Czczony artysta z trzech republik radzieckich Giennadij Korolkow został nazwany „rosyjskim Belmondo” - i to nie tylko ze względu na zewnętrzne podobieństwo, ale także ze względu na biegłość w zawodzie aktorskim
![Image Image](https://images.culturehatti.com/img/kultura-i-obshestvo/48/korolkov-gennadij-anatolevich-biografiya-karera-lichnaya-zhizn.jpg)
Giennadij Korolkow urodził się w 1941 r. W Rosławlu pod Smoleńskiem, kiedy rozpoczęła się wojna z nazistami. Dlatego jego dzieciństwo nie było łatwe. W pierwszym roku życia zmarła jego matka - wojowniczka oddziału partyzanckiego. Nigdy się nie dowie, co stało się z młodym partyzantem, który odbył rekonesans w wiosce, w której byli Niemcy. Ojciec w tym czasie walczył już na froncie.
Po zwycięstwie ojciec Giennadija wrócił i przenieśli się do Lwowa. Tam przyszły artysta studiował w szkole, a od szkoły podstawowej uczestniczył w teatrze amatorskim. Gene łatwo zapamiętał duże teksty, więc przypisano mu główne role. Grał pierwszy w wieku dziesięciu lat - była to rola śmiesznego Murzyna.
Gene lubił grać, ćwiczyć, lubić wszystkie zamieszanie przed koncertem i marzył o aktorstwie przez całe życie. Trzeba było jednak zarabiać na życie, a zaraz po szkole Korolkov poszedł do pracy w fabryce. Tam też wszystko poszło dobrze: był doceniany, nagradzany dyplomami, miał okazję zrobić karierę w produkcji.
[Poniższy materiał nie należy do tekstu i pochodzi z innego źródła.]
(** * Continue-Witty monitoring subsystem: threshold detection, one-shot
      state machines and trigger coordination.

    A shallow embedding of
      - scripts/context-window-monitor.py   (ContextWindowMonitor)
      - scripts/credit-monitor.py           (CreditMonitor)
      - scripts/session-duration-monitor.py (SessionDurationMonitor)
      - scripts/monitoring-coordinator.py   (MonitoringCoordinator)
    with the package generator (scripts/enhanced-package-generator.py)
    kept as a collaborator whose only observable part is the dictionary it
    returns.

    Conventions of the embedding.
      - Python [str] is [string]; the subject texts are ASCII.
      - Python [float] is [Q]: arithmetic and comparisons are those of the
        exact rationals (no rounding).
      - Python [int] is [Z].
      - A [dict] that is returned, logged or nested is a [gmap string pyval];
        the monitor state documents, whose key sets are fixed by the
        defaults, are records.
      - [datetime.now()] is an argument [now] (microseconds) of the
        operation that reads the clock; [input()] pops one line off an
        explicit list of pending input lines and raises [EOFError] when the
        list is empty.
      - Every [_save_*] writes the in-memory document to a [*_file] field
        (the write is assumed to succeed). *)

From Stdlib Require Import Ascii String DecimalString QArith Qminmax Lia.
From Stdlib Require DecimalPos.
From stdpp Require Import base gmap strings list.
Jednak młodzieńczy sen był silniejszy: Giennadij został studentem lwowskiego teatru i ukończył kurs. Miał jednak jedną tak zwaną wadę: nie mówił doskonale po ukraińsku i dlatego nie mógł grać w teatrze lwowskim. Uświadomił sobie, że jego droga leży w Moskwie.
Pierwsze role
Korolkov musiał długo czekać na pierwsze role, ponieważ wstąpił do Moskiewskiej Szkoły Teatru Artystycznego dopiero trzeci raz. Studiował dobrze, po studiach wstąpił do trupy Centralnego Teatru Dziecięcego, grał bajkowe postacie. I oczywiście marzył o innych rolach - bardziej znaczących.
Potencjał Korolkovej po raz pierwszy zauważył słynny reżyser Mark Osepyan - zaprosił Giennadija do filmu „Trzy dni Wiktora Czernyszewa” (1967). Fabuła filmu nie była łatwa, rola pracującego faceta, który mieszkał na styku dwóch epok, była również trudna, ale Korolkov zrobił to doskonale - debiut był sukcesem. Co więcej - film stał się ikoną w radzieckim kinie.
Korolkov rozpoczął nowe życie: otrzymał od fanów paczki listów i podpisał autografy na ulicy.
Jednocześnie nastąpiły zmiany w karierze teatralnej: został przyjęty do trupy teatru. Majakowski. Pięć lat w teatrze było bardzo udanych, ale potem nastąpił skandal. Przyjaciel Korolkova, Jewgienij Leonow, opuścił teatr, a on opuścił go solidarnie, ulegając emocjom.
Następnie Giennadij Anatoljewicz pracował przez dwa lata w teatrze Lenkom, z którego również wyjechał, a także ze skandalem. Potem zaczęła się czarna smuga w jego życiu. Dołączył do trupy Teatru Aktora Filmowego, ale zamknął się w trudnych latach 90.
Następnie Korolkov poszedł do pracy jako pracownik szatni, nie mówiąc o tym swoim krewnym. Ciężko przeżywał ten okres.
Historię tę można zobaczyć w filmie Galiny Dolmatovskiej „Gdzie go widziałem?”, Który nakręciła w połowie lat 90. Ten film zachęcił społeczeństwo do stworzenia funduszy, które pomogą aktorom filmowym i teatralnym.
Kariera filmowa
Przed pojawieniem się czarnego paska w życiu Korolkov zagrał w prawie sześćdziesięciu filmach różnych gatunków: kryminałów, filmów przygodowych, filmów akcji. Jednym z najbardziej imponujących bojowników jest film „Inn on Pyatnitskaya”. Zasadniczo Korolkov otrzymał role prawdziwych mężczyzn: śledczych, śledczych, oficerów bezpieczeństwa. Jego nazwisko w napisach z góry gwarantowało sukces filmu.
Ponadto wybrał role, a jedną z najbardziej udanych można uznać za jego pracę w serialu „Granica państwowa”, melodramacie „Alyosha”, filmie przygodowym „Ponieważ kocham”.